Identify every line in the records below that contains the word "behind", and copy each of those lines.
== Task data
(** The first match of [\b(\d+)\.0+(?!\d)] at a literal that stands at
    a word boundary and is not followed by a digit. *)
Lemma trailing_zeros_here (b g z post : text) :
  head_is (is_word uni_alnum) b = false ->
  g <> [] -> Forall (fun c => ascii_digit c = true) g ->
  z <> [] -> Forall (fun c => c = ZERO) z ->
  head_is (is_digit uni_decimal) post = false ->
  exists s1,
    head (matches (trailing_zeros uni_decimal uni_alnum)
                  (MState b ((g ++ DOT :: z) ++ post) []))
    = Some s1
    /\ ahead s1 = post /\ groups s1 = [(1%nat, g)].
Proof.
  intros Hb Hgne Hg Hzne Hz Hpost.
  assert (Hgd : Forall (fun c => is_digit uni_decimal c = true) g).
  { eapply List.Forall_impl; [|exact Hg]. intros c. apply ascii_digit_is_digit. }
  set (s0 := MState b ((g ++ DOT :: z) ++ post) []).
  assert (Hshape : ahead s0 = g ++ DOT :: z ++ post).
  { unfold s0. cbn [ahead]. rewrite <- app_assoc. reflexivity. }
  (* the word boundary *)
  unfold trailing_zeros. rewrite matches_Cat.
  assert (Hbound : matches (Boundary (is_word uni_alnum)) s0 = [s0]).
  { cbn [matches]. unfold at_boundary, s0. cbn [behind ahead].
    destruct g as [|c g']; [congruence|]. inversion Hg; subst.
    cbn [app word_here]. unfold head_is in Hb.
    replace (word_here (is_word uni_alnum) b) with false
      by (destruct b; [reflexivity|symmetry; exact Hb]).
    rewrite ascii_digit_is_word by assumption. reflexivity. }
  rewrite Hbound. cbn [flat_map]. rewrite app_nil_r.
  (* the digits, all of them *)
  rewrite matches_Cat.
  change (matches (Group 1 (Plus true (Set_ (is_digit uni_decimal)))) s0)
    with (map (fun s' => MState (behind s') (ahead s')
                                ((1%nat, consumed s0 s') :: groups s'))
              (matches (Plus true (Set_ (is_digit uni_decimal))) s0)).
  rewrite flat_map_through.
  pose proof (plus_run (is_digit uni_decimal)
                (fun x => matches
                   (Cat (Chr DOT)
                      (Cat (Plus true (Chr ZERO))
                         (Ahead false (Set_ (is_digit uni_decimal)))))
                   (MState (behind x) (ahead x)
                           ((1%nat, consumed s0 x) :: groups x)))
                b ((g ++ DOT :: z) ++ post) []) as Hrun.
  fold s0 in Hrun.
  assert (Hspan : span (is_digit uni_decimal) ((g ++ DOT :: z) ++ post)
                  = length g).
  { rewrite <- app_assoc. apply span_stop; [exact Hgd|reflexivity]. }
  rewrite Hspan in Hrun.
  destruct (length g) as [|n] eqn:Hlen; [destruct g; [congruence|discriminate]|].
  destruct Hrun as (tl & -> & _). rewrite <- Hlen.
  assert (Hmoved : moved (length g) s0
                   = MState (rev g ++ b) (DOT :: z ++ post) []).
  { unfold s0. rewrite <- app_assoc. apply moved_app. }
  rewrite Hmoved. cbn [behind ahead groups].
  assert (Hcons : consumed s0 (MState (rev g ++ b) (DOT :: z ++ post) []) = g).
  { apply consumed_forward. rewrite Hshape. reflexivity. }
  rewrite Hcons. clear Hcons Hmoved.
  (* the dot *)
  rewrite matches_Cat, Chr_here, N.eqb_refl.
  cbn [flat_map]. rewrite app_nil_r.
  (* the zeros, all of them, and no digit after them *)
  rewrite matches_Cat.
  pose proof (plus_run (N.eqb ZERO)
                (matches (Ahead false (Set_ (is_digit uni_decimal))))
                (DOT :: rev g ++ b) (z ++ post) [(1%nat, g)]) as Hzeros.
  assert (Hzspan : span (N.eqb ZERO) (z ++ post) = length z).
  { apply span_stop.
    - eapply List.Forall_impl; [|exact Hz]. intros c ->. reflexivity.
    - destruct post as [|d post']; [reflexivity|]. cbn [head_is] in *.
      destruct (N.eqb_spec ZERO d) as [<-|_]; [discriminate Hpost|reflexivity]. }
  rewrite Hzspan in Hzeros.
  destruct (length z) as [|m] eqn:Hzlen; [destruct z; [congruence|discriminate]|].
  destruct Hzeros as (tl' & Hz' & _).
  unfold Chr. rewrite Hz'. rewrite <- Hzlen.
  rewrite moved_app.
  exists (MState (rev z ++ DOT :: rev g ++ b) post [(1%nat, g)]).
  split; [|split; reflexivity].
  apply head_app_Some, head_app_Some.
  cbn [matches ahead].
  destruct post as [|d post']; [reflexivity|].
  cbn [head_is] in Hpost. rewrite Hpost. reflexivity.
Qed.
====
→ Completed task:
  { cbn [matches]. unfold at_boundary, s0. cbn [behind ahead].
    with (map (fun s' => MState (behind s') (ahead s')
                   (MState (behind x) (ahead x)
  rewrite Hmoved. cbn [behind ahead groups].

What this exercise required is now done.